The goal is to develop a world-model that translates the conceptual proposal [1, 2] into an empirically validated system, with explicit causal structure, calibrated uncertainty, and audit-ready explanations that make it suitable both as a research instrument for safety science and as a deployable guardrail for emerging AI agents.
[1] Yoshua Bengio, Michael Cohen, Damiano Fornasiere, Joumana Ghosn, Pietro Greiner, Matt MacDermott, Sören Mindermann, Adam Oberman, Jesse Richardson, Oliver Richardson, Marc-Antoine Rondeau, Pierre-Luc St-Charles, and David Williams-King. Superintelligent Agents Pose Catastrophic Risks: Can Scientist AI Offer a Safer Path? arXiv:2502.15657, 2025.
[2] Yoshua Bengio, Michael K. Cohen, Nikolay Malkin, Matt MacDermott, Damiano Fornasiere, Pietro Greiner, and Younesse Kaddar. Can a Bayesian Oracle Prevent Harm from an Agent? In Proceedings of UAI, PMLR 286:257–270, 2025.
[3] Tao Feng, Lizhen Qu, Niket Tandon, and Gholamreza Haffari. IRIS: An Iterative and Integrated Framework for Verifiable Causal Discovery in the Absence of Tabular Data. In Proceedings of ACL, 2025.

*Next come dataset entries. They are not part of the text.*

Lemma advance_marks_ne cfg now e k p s p' s' key :
  advance cfg now e k p s = Some (p', s') → key ≠ k →
  key ∈ processing s → key ∈ processing s'.
Proof.
  intros H Hk Hin.
  destruct (advance_marks _ _ _ _ _ _ _ _ H) as [(_ & _ & ->)|[(_ & _ & _ & ->)|(_ & ->)]]; set_solver.
Qed.

Lemma step_blocked cfg key y0 y y' : step cfg y y' → blocked key y0 y → blocked key y0 y'.
Proof.
  intros Hs (He & Hc & Ht).
  destruct Hs as [i ev k p p' ts s s' now Hi Ha|k ts s now|ts s now|ts s now now' Hle]; simpl in *.
  - destruct (decide (k = key)) as [->|Hne].
    + assert (s' = s ∧ (p' = PMissed ∨ p' = PDone Conflict)) as [-> Hp'].
      { destruct (Ht i p Hi) as [->|[->|[->|[o [-> _]]]]]; destruct ev as [w| |[]|]; try done; simpl in Ha.
        - unfold Get in Ha. rewrite He in Ha. naive_solver.
        - unfold SetProcessing in Ha. rewrite bool_decide_true in Ha by done. naive_solver. }
      split_and!; [done..|]. simpl. intros j q Hj.
      apply (stepped_lookup _ _ _ _ _ _ _ _ Hi) in Hj as [(-> & _ & ->)|[? ?]]; naive_solver.
    + split_and!; simpl.
      * by rewrite (advance_entries_ne _ _ _ _ _ _ _ _ key Ha).
      * by eapply advance_marks_ne.
      * intros j q Hj. apply (stepped_lookup _ _ _ _ _ _ _ _ Hi) in Hj as [(-> & ? & ->)|[? ?]];
          [congruence|eauto].
  - split_and!; simpl; [done..|]. intros j q Hj. apply arrived_lookup in Hj as [Hj|(? & -> & ->)]; eauto.
  - split_and!; simpl; [|done|done]. apply map_lookup_filter_None. by left.
  - done.
Qed.

(** When a handler panics, its key stays marked: no request of the key that
    starts afterwards runs its handler or gets any other answer than a conflict. *)
Theorem panic_blocks_key cfg now i key y y' :
  rtc (step cfg) (idle now) y →
  threads y !! i = Some (key, PRunning) → entries (store y) !! key = None →
  rtc (step cfg) (mkSystem (<[i := (key, PDone Panicked)]> (threads y)) (store y) (clock y)) y' →
  ∀ j p, threads y' !! j = Some (key, p) → (length (threads y) <= j)%nat →
    p = PStart ∨ p = PMissed ∨ p = PDone Conflict.
Proof.
  intros Hr Hi He Hr' j p Hj Hlen.
  destruct (reachable_exclusive _ _ _ Hr) as [Hm Hx].
  assert (Hne : Forall (λ t, holds t.2 = true → t.1 ≠ key)
    (<[i := (key, PDone Panicked)]> (threads y))).
  { apply Forall_lookup. intros k [key' q] Hk. simpl. intros Hq ->.
    apply (stepped_lookup _ _ _ _ _ _ _ _ Hi) in Hk as [(-> & _ & ->)|[Hne Hk]]; [done|].
    apply Hne. eapply Hx; [done..| |done]. by destruct q. }
  set (y0 := mkSystem _ _ _) in Hr'.
  assert (blocked key y0 y') as (_ & _ & Hb).
  { apply (rtc_ind_r (blocked key y0) y0) in Hr'; [done| |intros; by eapply step_blocked].
    split_and!; [done|apply Hm; by exists i, PRunning|]. intros k q Hk.
    pose proof (proj1 (Forall_lookup _ _) Hne k _ Hk) as Hh. simpl in Hh.
    destruct q; try (by (destruct Hh; [|reflexivity])); eauto 10. }
  destruct (Hb j p Hj) as [?|[?|[?|[o [_ Ho]]]]]; auto.
  apply lookup_lt_Some in Ho. simpl in Ho. rewrite length_insert in Ho. lia.
Qed.
(** *** For other services *)

Definition GetKeyMaterial (db : DB) (keyUUID : string) : result string (list Z) :=
  match findKeyByUUID db keyUUID with
  | None => Err ("key not found: " +:+ keyUUID)
  | Some k =>
      if decide (k_Status k ≠ "active" ∧ k_Status k ≠ "deactivated")
      then Err ("key " +:+ keyUUID +:+ " is " +:+ k_Status k)
      else decryptInternal masterKey (k_KeyMaterial k)
  end.

Definition EncryptData (rand : random) (counted : bool) (keyUUID : string) (data : list Z) (db : DB)
    : result string (list Z) * DB :=
  match findKeyByUUID db keyUUID with
  | None => (Err ("key not found: " +:+ keyUUID), db)
  | Some k =>
      match decryptInternal masterKey (k_KeyMaterial k) with
      | Err e => (Err ("access key material: " +:+ e), db)
      | Ok keyMaterial =>
          match encryptWithKey keyMaterial (rand 0%nat NonceSize) data with
          | Err e => (Err ("encrypt: " +:+ e), db)
          | Ok ciphertext => (Ok ciphertext, count_use counted k db)
          end
      end
  end.

Definition DecryptData (counted : bool) (keyUUID : string) (ciphertext : list Z) (db : DB)
    : result string (list Z) * DB :=
  match findKeyByUUID db keyUUID with
  | None => (Err ("key not found: " +:+ keyUUID), db)
  | Some k =>
      match decryptInternal masterKey (k_KeyMaterial k) with
      | Err e => (Err ("access key material: " +:+ e), db)
      | Ok keyMaterial =>
          match decryptWithKey keyMaterial ciphertext with
          | Err e => (Err ("decrypt: " +:+ e), db)
          | Ok plaintext => (Ok plaintext, count_use counted k db)
          end
      end
  end.

(** ** Histories *)

(** The calls that change the tables, with everything they depend on. *)
Inductive call :=
| CreateSecret (now : Z) (uuid : string) (rand : random) (create : option string)
    (req : result string SecretRequest)
| DeleteSecret (now : Z) (wiped deleted : bool) (id : string)
| CreateKey (now : Z) (uuid : string) (rand : random) (create : option string)
    (req : result string KeyRequest)
| DeleteKey (now : Z) (wiped deleted : bool) (id : string)
| RotateKey (now : Z) (uuid : string) (rand : random) (retired : bool) (create : option string)
    (id : string)
| Encrypting (rand : random) (counted : bool) (req : result string (string * string))
| Decrypting (counted : bool) (req : result string (string * string))
| GenerateDEK (rand : random) (counted : bool) (req : result string (string * Z))
| EncryptingData (rand : random) (counted : bool) (uuid : string) (data : list Z)
| DecryptingData (counted : bool) (uuid : string) (data : list Z).

(** The tables after a call; one that panics leaves them. *)
Definition after (db : DB) (o : outcome (response * DB)) : DB :=
  match o with Returns (_, db) => db | Panics => db end.

Definition perform (db : DB) (o : call) : DB :=
  match o with
  | CreateSecret now uuid rand create req => after db (createSecret now uuid rand create req db)
  | DeleteSecret now wiped deleted id => snd (deleteSecret now wiped deleted id db)
  | CreateKey now uuid rand create req => after db (createKey now uuid rand create req db)
  | DeleteKey now wiped deleted id => snd (deleteKey now wiped deleted id db)
  | RotateKey now uuid rand retired create id => after db (rotateKey now uuid rand retired create id db)
  | Encrypting rand counted req => snd (encrypt rand counted req db)
  | Decrypting counted req => snd (decrypt counted req db)
  | GenerateDEK rand counted req => after db (generateDEK rand counted req db)
  | EncryptingData rand counted uuid data => snd (EncryptData rand counted uuid data db)
  | DecryptingData counted uuid data => snd (DecryptData counted uuid data db)
  end.

Definition history (db : DB) (os : list call) : DB := foldl perform db os.

Definition empty : DB := mkDB [] [] 1 1.

(** The source of random bytes gives as many as it is asked for. *)
Definition good_random (rand : random) : Prop :=
  ∀ i n, match rand i n with Ok b => bytes_n n b | Err _ => True end.

Definition random_of (o : call) : option random :=
  match o with
  | CreateSecret _ _ r _ _ | CreateKey _ _ r _ _ | RotateKey _ _ r _ _ _ | Encrypting r _ _
  | GenerateDEK r _ _ | EncryptingData r _ _ _ => Some r
  | _ => None
  end.

Definition good_call (o : call) : Prop :=
  match random_of o with Some r => good_random r | None => True end.
(** With any valid token the handler of users can be reached, and it makes any
    user, also the one that asks, an administrator: the next access token says
    so. *)
Theorem anyone_becomes_admin now caller cl param uid u token db :
  ValidateToken now caller = Some cl →
  ParseUint32 param = Some uid → find_user db uid = Some u → live_token now token uid db →
  passes (chain (protected now) (bearer caller) ∅) = true ∧
  let (answer, db') := updateUserHandler true param (Ok (mkUserUpdate "" "" "" None (Some true))) db in
  answer.1 = 200 ∧
  ∃ r, RefreshAccessToken now token db' = Ok r ∧
    ∀ now', now / second * second <= now' < (now + ExpiresIn) / second * second →
      ∃ cl', ValidateToken now' (AccessToken r) = Some cl' ∧ claims_UserID cl' = uid ∧
        claims_IsAdmin cl' = true.
Proof.
  intros Hv Hp Hu Ht. split; [unfold protected, chain; by rewrite (bearer_passes _ _ _ Hv)|].
  unfold updateUserHandler, named_user. rewrite Hp, Hu. split; [done|].
  pose proof (find_user_elem _ _ _ Hu) as [_ Hid]. change (ID (updated_user _ u)) with (ID u). rewrite Hid.
  set (u' := updated_user _ u). set (db' := on_user uid _ db).
  assert (find_user db' uid = Some u') as Hu' by (apply (find_user_updated db u); auto).
  eexists. split; [by apply (refreshed now token uid u' db')|]. intros now' Hn.
  exists (user_claims u' db'). cbn [AccessToken]. rewrite issued_token by done. auto.
Qed.

(** A user whom an administrator deactivates is refused at the login but keeps
    getting access tokens with all permissions for the refresh token. *)
Theorem deactivated_user_refreshes now written d param uid u token req db :
  ParseUint32 param = Some uid → find_user db uid = Some u → live_token now token uid db →
  good_draw d db →
  Forall (λ v, ID v ≠ uid → Username v ≠ l_Username req ∧ Email v ≠ l_Username req) (users db) →
  let (answer, db') := updateUserStatusHandler true param (Ok "inactive") db in
  answer.1 = 200 ∧ (∃ e, (Login now written d req db').1 = Err e) ∧
  ∃ r, RefreshAccessToken now token db' = Ok r ∧
    ∀ now', now / second * second <= now' < (now + ExpiresIn) / second * second →
      ValidateToken now' (AccessToken r) = Some (user_claims u db).
Proof.
  intros Hp Hu Ht Hd Hother. unfold updateUserStatusHandler, named_user. rewrite Hp, Hu.
  pose proof (find_user_elem _ _ _ Hu) as [Hin Hid]. simpl.
  change (ID (with_profile _ _ _ _ _ u)) with (ID u). rewrite Hid.
  set (u' := with_profile _ _ _ false _ u). set (db' := on_user uid _ db). split; [done|]. split.
  - pose proof (Login_outcome now written d req db' Hd) as H.
    destruct (Login now written d req db').1 as [r|e]; [|by exists e]. exfalso.
    destruct H as [_ (v & Hv & _)]. unfold authenticateUser in Hv.
    destruct (List.find _ _) as [w|] eqn:F; [|done]. apply find_elem in F as [Hw Hm]. simpl in Hw.
    apply list_elem_of_fmap in Hw as (x & -> & Hx). destruct (Z.eqb_spec (ID x) uid) as [E|E].
    + by rewrite andb_false_r in Hm.
    + destruct (proj1 (list.Forall_forall _ _) Hother x Hx E) as [H1 H2].
      by rewrite !bool_decide_eq_false_2 in Hm.
  - assert (find_user db' uid = Some u') as Hu' by (apply (find_user_updated db u); auto).
    eexists. split; [by apply (refreshed now token uid u' db')|]. intros now' Hn.
    cbn [AccessToken]. by rewrite issued_token.
Qed.

(** A new user cannot log in: the password of the request is not stored. *)
Theorem created_user_locked_out id n db now written d pw code :
  existsb (λ v, ID v =? id) (users db) = false →
  Forall (λ v, Username v ≠ n_Username n ∧ Email v ≠ n_Username n) (users db) → good_draw d db →
  let (answer, db') := createUserHandler id None (Ok n) db in
  answer.1 = 201 ∧ ∃ e, (Login now written d (mkLogin (n_Username n) pw code) db').1 = Err e.
Proof.
  intros Hid Hother Hd. unfold createUserHandler. rewrite Hid. split; [done|].
  set (u := mkUser id _ _ _ _ _ _ _ _ _ _ _). set (db' := set_users _ db).
  pose proof (Login_outcome now written d (mkLogin (n_Username n) pw code) db' Hd) as H.
  destruct (Login _ _ _ _ db').1 as [r|e]; [|by exists e]. exfalso.
  destruct H as [_ (v & Hv & _)]. unfold authenticateUser in Hv. simpl in Hv.
  rewrite find_app_none in Hv.
  2: { apply find_none_elem. intros w Hw.
       destruct (proj1 (list.Forall_forall _ _) Hother w Hw). by rewrite !bool_decide_eq_false_2. }
  simpl in Hv. rewrite bool_decide_eq_true_2 in Hv by done. simpl in Hv. by rewrite Compare_empty in Hv.
Qed.

(** *** Temporary credentials *)

Definition no_cleanup (o : call) : Prop := match o with CCleanup _ => False | _ => True end.

(** Sessions of temporary credentials are stored without a token. *)
Definition blank_session (db : DB) : Prop := Exists (λ s, s_SessionToken s = "") (sts_sessions db).

Lemma assume_sessions now id key secret create req c db :
  let '(answer, db') := assumeRoleHandler now id key secret create req c db in
  answer.1 ≠ 200 ∧ sts_sessions db' = sts_sessions db ∨
  ∃ s, sts_sessions db' = sts_sessions db ++ [s] ∧ s_SessionToken s = "" ∧ ¬ blank_session db.
Proof.
  unfold assumeRoleHandler.
  destruct req as [req|]; [|by left; split]. set (duration := if _ <=? 0 then _ else _).
  destruct (43200 <? duration); [by left; split|]. destruct (c !! _) as [[]|]; try (by left; split).
  destruct (List.find _ (roles db)) as [role|]; [|by left; split].
  destruct (loadTrustPolicy _ db) as [policy|]; [|by left; split]. destruct (negb _); [by left; split|].
  unfold generateSTSCredentials. destruct key as [key|]; [|by left; split]. destruct secret as [secret|]; [|by left; split].
  destruct create; [by left; split|]. destruct (existsb _ _) eqn:E; [by left; split|]. right.
  eexists. split; [done|]. split; [done|]. intros Hb. apply list.Exists_exists in Hb as (s & Hs & Ht).
  assert (existsb (λ s, (s_ID s =? id) || bool_decide (s_AccessKeyID s = "VCTMP" +:+ RawURLEncoding key)
    || bool_decide (s_SessionToken s = "")) (sts_sessions db) = true) as H; [|simpl in E; congruence].
  apply existsb_exists. exists s. split; [by apply list_elem_of_In|].
  by rewrite (bool_decide_eq_true_2 (s_SessionToken s = "") Ht), orb_true_r.
Qed.

Lemma perform_blank db o : no_cleanup o → blank_session db → blank_session (perform db o).
Proof.
  intros Ho Hb. assert (∀ db', sts_sessions db' = sts_sessions db → blank_session db') as Hsame
    by (unfold blank_session; by intros ? ->).
  destruct o; simpl in Ho; unfold perform; try done;
    try (apply Hsame; unfold logoutHandler, Logout, mfaSetupHandler, mfaVerifyHandler, mfaDisableHandler,
      mfaRegenerateCodesHandler, createUserHandler, updateUserHandler, deleteUserHandler,
      updateUserStatusHandler, resetUserPasswordHandler, updateProfileHandler, changePasswordHandler;
      repeat case_match; simplify_eq; done).
  - destruct req; [|done]. rewrite loginHandler_db. apply Hsame, Login_moves.
  - apply Hsame, challenge_moves.
  - pose proof (assume_sessions now id key secret create req c db) as H.
    destruct (assumeRoleHandler _ _ _ _ _ _ _ _) as [r db']. destruct H as [[_ H]|(s & _ & _ & H)];
      [by apply Hsame|done].
Qed.

(** Once a role was assumed, no role can be assumed any more, by anyone, until
    expired sessions are cleaned up, which nothing does. *)
Theorem one_session now id key secret create req c db answer os now' id' key' secret' create' req' c' :
  (assumeRoleHandler now id key secret create req c db).1 = (200, answer) → Forall no_cleanup os →
  let db' := history (assumeRoleHandler now id key secret create req c db).2 os in
  ∀ body, (assumeRoleHandler now' id' key' secret' create' req' c' db').1 ≠ (200, body).
Proof.
  intros Hok Hos db' body E. assert (blank_session db') as Hb.
  { pose proof (assume_sessions now id key secret create req c db) as H. subst db'. clear E.
    destruct (assumeRoleHandler now id key secret create req c db) as [r db1]. simpl in *.
    assert (blank_session db1) as H1.
    { destruct H as [[H _]|(s & Hs & Ht & _)]; [by rewrite Hok in H|]. unfold blank_session. rewrite Hs.
      apply list.Exists_app. right. by constructor. }
    clear H. revert db1 H1. induction os as [|o os IH]; intros db1 H1; [done|].
    apply list.Forall_cons in Hos as [Ho Hos]. apply (IH Hos). by apply perform_blank. }
  generalize dependent db'. intros db' E Hb.
  pose proof (assume_sessions now' id' key' secret' create' req' c' db') as H.
  destruct (assumeRoleHandler _ _ _ _ _ _ _ db') as [r db1]. simpl in E. subst r.
  by destruct H as [[H _]|(s & _ & _ & H)].
Qed.
(* ===== verification/Grants.v ===== *)
(** * Roles, permissions and policies

    internal/management/identity/handler_rbac.go: the handlers of roles,
    permissions and the roles of users; and the handlers of policies in
    handler_profile.go. They work on the tables of Sessions, from which the access
    tokens take the permissions of a user. Rows are in the order of their ids,
    which the database draws; the outcome of queries and writes are arguments. The
    theorems say which routes a token opens, what assigning and deleting roles does
    to that, and that the rows of the system are kept. *)
From Stdlib Require Import Ascii.
From S2P Require Json.
From S2P Require Import Prelude GoStrings Utf8 NetIP Vrn Policy Actions Rbac Http Sessions.
Local Open Scope Z_scope.

(** ** The database *)

(** PostgreSQL: the number that a text parameter stands for, the order of texts,
    and the rows of policies that a condition selects, if it is well formed. *)
Class Postgres := {
  text_int8 : string → option Z;
  collate : string → string → bool;
  condition : string → option (PolicyRow → bool)
}.

Definition with_grants (rs : list Role) (ps : list Permission) (pols : list PolicyRow)
    (ur rp rpol : list (Z * Z)) (db : DB) : DB :=
  mkDB (users db) rs ps pols ur rp rpol (projects db) (refresh_tokens db) (trust_policies db)
    (sts_sessions db) (throttle db).

Definition set_roles (f : list Role → list Role) (db : DB) : DB :=
  with_grants (f (roles db)) (permissions db) (policies db) (user_roles db) (role_permissions db)
    (role_policies db) db.
Definition set_permissions (f : list Permission → list Permission) (db : DB) : DB :=
  with_grants (roles db) (f (permissions db)) (policies db) (user_roles db) (role_permissions db)
    (role_policies db) db.
Definition set_policies (f : list PolicyRow → list PolicyRow) (db : DB) : DB :=
  with_grants (roles db) (permissions db) (f (policies db)) (user_roles db) (role_permissions db)
    (role_policies db) db.
Definition set_user_roles (f : list (Z * Z) → list (Z * Z)) (db : DB) : DB :=
  with_grants (roles db) (permissions db) (policies db) (f (user_roles db)) (role_permissions db)
    (role_policies db) db.
Definition set_role_permissions (f : list (Z * Z) → list (Z * Z)) (db : DB) : DB :=
  with_grants (roles db) (permissions db) (policies db) (user_roles db) (f (role_permissions db))
    (role_policies db) db.
Definition set_role_policies (f : list (Z * Z) → list (Z * Z)) (db : DB) : DB :=
  with_grants (roles db) (permissions db) (policies db) (user_roles db) (role_permissions db)
    (f (role_policies db)) db.

Definition find_role (db : DB) (id : Z) : option Role := List.find (λ r, r_ID r =? id) (roles db).
Definition find_permission (db : DB) (id : Z) : option Permission :=
  List.find (λ p, pm_ID p =? id) (permissions db).

(** [id IN ?]. *)
Definition permissions_with (ids : list Z) (db : DB) : list Permission :=
  filter (λ p, pm_ID p ∈ ids) (permissions db).

(** The pairs of a join table without those of a row on the left. *)
Definition unjoined (id : Z) (l : list (Z * Z)) : list (Z * Z) := filter (λ x, x.1 ≠ id) l.

(** How many users have a role. *)
Definition user_count (db : DB) (rid : Z) : Z := Z.of_nat (length (filter (λ ur, ur.2 = rid) (user_roles db))).

(** ** Answers *)

Definition policy_json (p : PolicyRow) : json := JObj [
  ("id", JNum (po_ID p)); ("name", JStr (policy_name p)); ("description", JStr (po_Description p));
  ("type", JStr (po_Type p));
  ("document", JOpt (λ m, Json.in_body (Json.JObj m)) (Document (po_Policy p)))].

(** The members of a role that is loaded with its permissions and policies. *)
Definition role_members (db : DB) (r : Role) : list (string * json) := [
  ("id", JNum (r_ID r)); ("name", JStr (r_Name r)); ("description", JStr (r_Description r));
  ("permissions", JList (permission_json <$> permissions_of db (r_ID r)));
  ("policies", JList (policy_json <$> policies_of db (r_ID r)))].

(** ** Roles *)

Definition sysRoles (name : string) : bool := bool_decide (name ∈ ["admin"; "operator"; "viewer"; "member"]).

(** [counted] tells whether the query for the counts succeeds; its error is
    dropped. *)
Definition listRolesHandler (err counted : bool) (name : string) (db : DB) : response :=
  if err then error 500 "Failed to list roles"
  else
    let rs := if decide (name = "") then roles db
              else filter (λ r, Like ("%" +:+ name +:+ "%") (r_Name r) = true) (roles db) in
    let view r := JObj (role_members db r ++ [
      ("permission_count", JNum (Z.of_nat (length (permissions_of db (r_ID r)))));
      ("user_count", JNum (if counted then user_count db (r_ID r) else 0))]) in
    (200, JObj [("roles", JList (view <$> rs));
                ("metadata", JObj [("total_count", JNum (Z.of_nat (length rs)))])]).

(** A missing list of permissions is [None]. *)
Record RoleRequest := mkRoleRequest {
  rr_Name : string; rr_Description : string; rr_PermissionIDs : option (list Z)
}.

(** [counted] and [found] tell whether the two queries succeed, [create] whether
    the database takes the row; [id] is the number it draws. *)
Definition createRoleHandler (id : Z) (counted found create : bool) (req : result string RoleRequest)
    (db : DB) : response * DB :=
  match req with
  | Err e => (error 400 e, db)
  | Ok req =>
      if counted && existsb (λ r, bool_decide (r_Name r = rr_Name req)) (roles db)
      then (error 409 "role name already exists", db)
      else
        let ids := default [] (rr_PermissionIDs req) in
        if bool_decide (ids ≠ []) && negb found then (error 500 "failed to find permissions", db)
        else
          let perms := permissions_with ids db in
          let r := mkRole id (rr_Name req) (rr_Description req) in
          if negb create || existsb (λ r, r_ID r =? id) (roles db)
          then (error 500 "failed to create role", db)
          else
            ((201, JObj [("role", role_json (if decide (ids = []) then JNull
                                             else JList (permission_json <$> perms)) r)]),
             set_role_permissions (λ l, l ++ ((λ p, (id, pm_ID p)) <$> perms))
               (set_roles (λ l, l ++ [r]) db))
  end.

Definition named_role (param : string) (db : DB) : result response Role :=
  match ParseUint32 param with
  | None => Err (error 400 "invalid ID")
  | Some id =>
      match find_role db id with
      | None => Err (error 404 "role not found")
      | Some r => Ok r
      end
  end.

Definition getRoleHandler (counted : bool) (param : string) (db : DB) : response :=
  match named_role param db with
  | Err e => e
  | Ok r => (200, JObj [("role", JObj (role_members db r));
                        ("user_count", JNum (if counted then user_count db (r_ID r) else 0))])
  end.

(** [Association("Permissions").Replace]. *)
Definition replace_permissions (rid : Z) (perms : list Permission) : DB → DB :=
  set_role_permissions (λ l, unjoined rid l ++ ((λ p, (rid, pm_ID p)) <$> perms)).

(** [found] tells whether the permissions can be read, [replaced] whether the
    association is written; both errors are dropped. *)
Definition updateRoleHandler (write found replaced : bool) (param : string) (req : result string RoleRequest)
    (db : DB) : response * DB :=
  match named_role param db with
  | Err e => (e, db)
  | Ok role =>
      match req with
      | Err e => (error 400 e, db)
      | Ok req =>
          let rename := bool_decide (rr_Name req ≠ "") && bool_decide (rr_Name req ≠ r_Name role) in
          if rename && sysRoles (r_Name role) then (error 403 "cannot rename system role", db)
          else if negb write then (error 500 "failed to update role", db)
          else
            let role := mkRole (r_ID role) (nonempty (rr_Name req) (r_Name role))
              (nonempty (rr_Description req) (r_Description role)) in
            let db := set_roles (fmap (λ r, if r_ID r =? r_ID role then role else r)) db in
            let db :=
              match rr_PermissionIDs req with
              | Some ids =>
                  if replaced
                  then replace_permissions (r_ID role) (if found then permissions_with ids db else []) db
                  else db
              | None => db
              end in
            ((200, JObj [("role", role_json (JList (permission_json <$> permissions_of db (r_ID role))) role)]),
             db)
      end
  end.

(** The foreign keys that refer to a role. *)
Definition role_referenced (id : Z) (db : DB) : bool :=
  existsb (λ ur, ur.2 =? id) (user_roles db)
  || existsb (λ x, x.1 =? id) (role_permissions db) || existsb (λ x, x.1 =? id) (role_policies db).

(** The three deletions that come first may fail without notice. *)
Definition deleteRoleHandler (perms pols assigned write : bool) (param : string) (db : DB) : response * DB :=
  match named_role param db with
  | Err e => (e, db)
  | Ok role =>
      let id := r_ID role in
      if sysRoles (r_Name role) then (error 403 "cannot delete system role", db)
      else
        let db := if perms then set_role_permissions (unjoined id) db else db in
        let db := if pols then set_role_policies (unjoined id) db else db in
        let db := if assigned then set_user_roles (filter (λ ur, ur.2 ≠ id)) db else db in
        if write && negb (role_referenced id db)
        then (message 200 "role deleted", set_roles (filter (λ r, r_ID r ≠ id)) db)
        else (error 500 "failed to delete role", db)
  end.

(** ** Permissions *)

Section handlers.
Context {pg : Postgres}.

(** [ORDER BY resource ASC, action ASC]. *)
Definition permission_leb (p q : Permission) : bool :=
  if bool_decide (pm_Resource p = pm_Resource q) then collate (pm_Action p) (pm_Action q)
  else collate (pm_Resource p) (pm_Resource q).

Definition permission_le : relation Permission := λ p q, permission_leb p q = true.

#[local] Instance permission_le_dec : RelDecision permission_le.
Proof. intros p q. unfold permission_le. apply _. Defined.

Definition listPermissionsHandler (err : bool) (resource action : string) (db : DB) : response :=
  if err then error 500 "failed to list permissions"
  else
    let ps := merge_sort permission_le
      (filter (λ p, (resource = "" ∨ pm_Resource p = resource) ∧ (action = "" ∨ pm_Action p = action))
        (permissions db)) in
    let groups := Strings (remove_dups (pm_Resource <$> ps)) in
    (200, JObj [("permissions", JList (permission_json <$> ps));
      ("groups", JObj ((λ g, (g, JList (permission_json <$> filter (λ p, pm_Resource p = g) ps))) <$> groups));
      ("metadata", JObj [("total_count", JNum (Z.of_nat (length ps)))])]).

[4] Tao Feng, Lizhen Qu, Niket Tandon, Zhuang Li, Xiaoxi Kang, and Gholamreza Haffari. On the Reliability of Large Language Models for Causal Discovery. In Proceedings of ACL, 2025.
[5] Tao Feng, Lizhen Qu, Xiaoxi Kang, and Gholamreza Haffari. CausalScore. In Proceedings of COLING, 2025.
[6] Vy Vo, Lizhen Qu, Tao Feng, Yuncheng Hua, Xiaoxi Kang, Songhai Fan, Tim Dwyer, Lay-Ki Soon, and Gholamreza Haffari. ACCESS: A Benchmark for Abstract Causal Event Discovery and Reasoning. In Proceedings of NAACL, 2025.
[7] Hao Yang, Lizhen Qu, Ehsan Shareghi, and Gholamreza Haffari. Audio Is the Achilles' Heel: Red Teaming Audio Large Multimodal Models. In Proceedings of NAACL, 2025.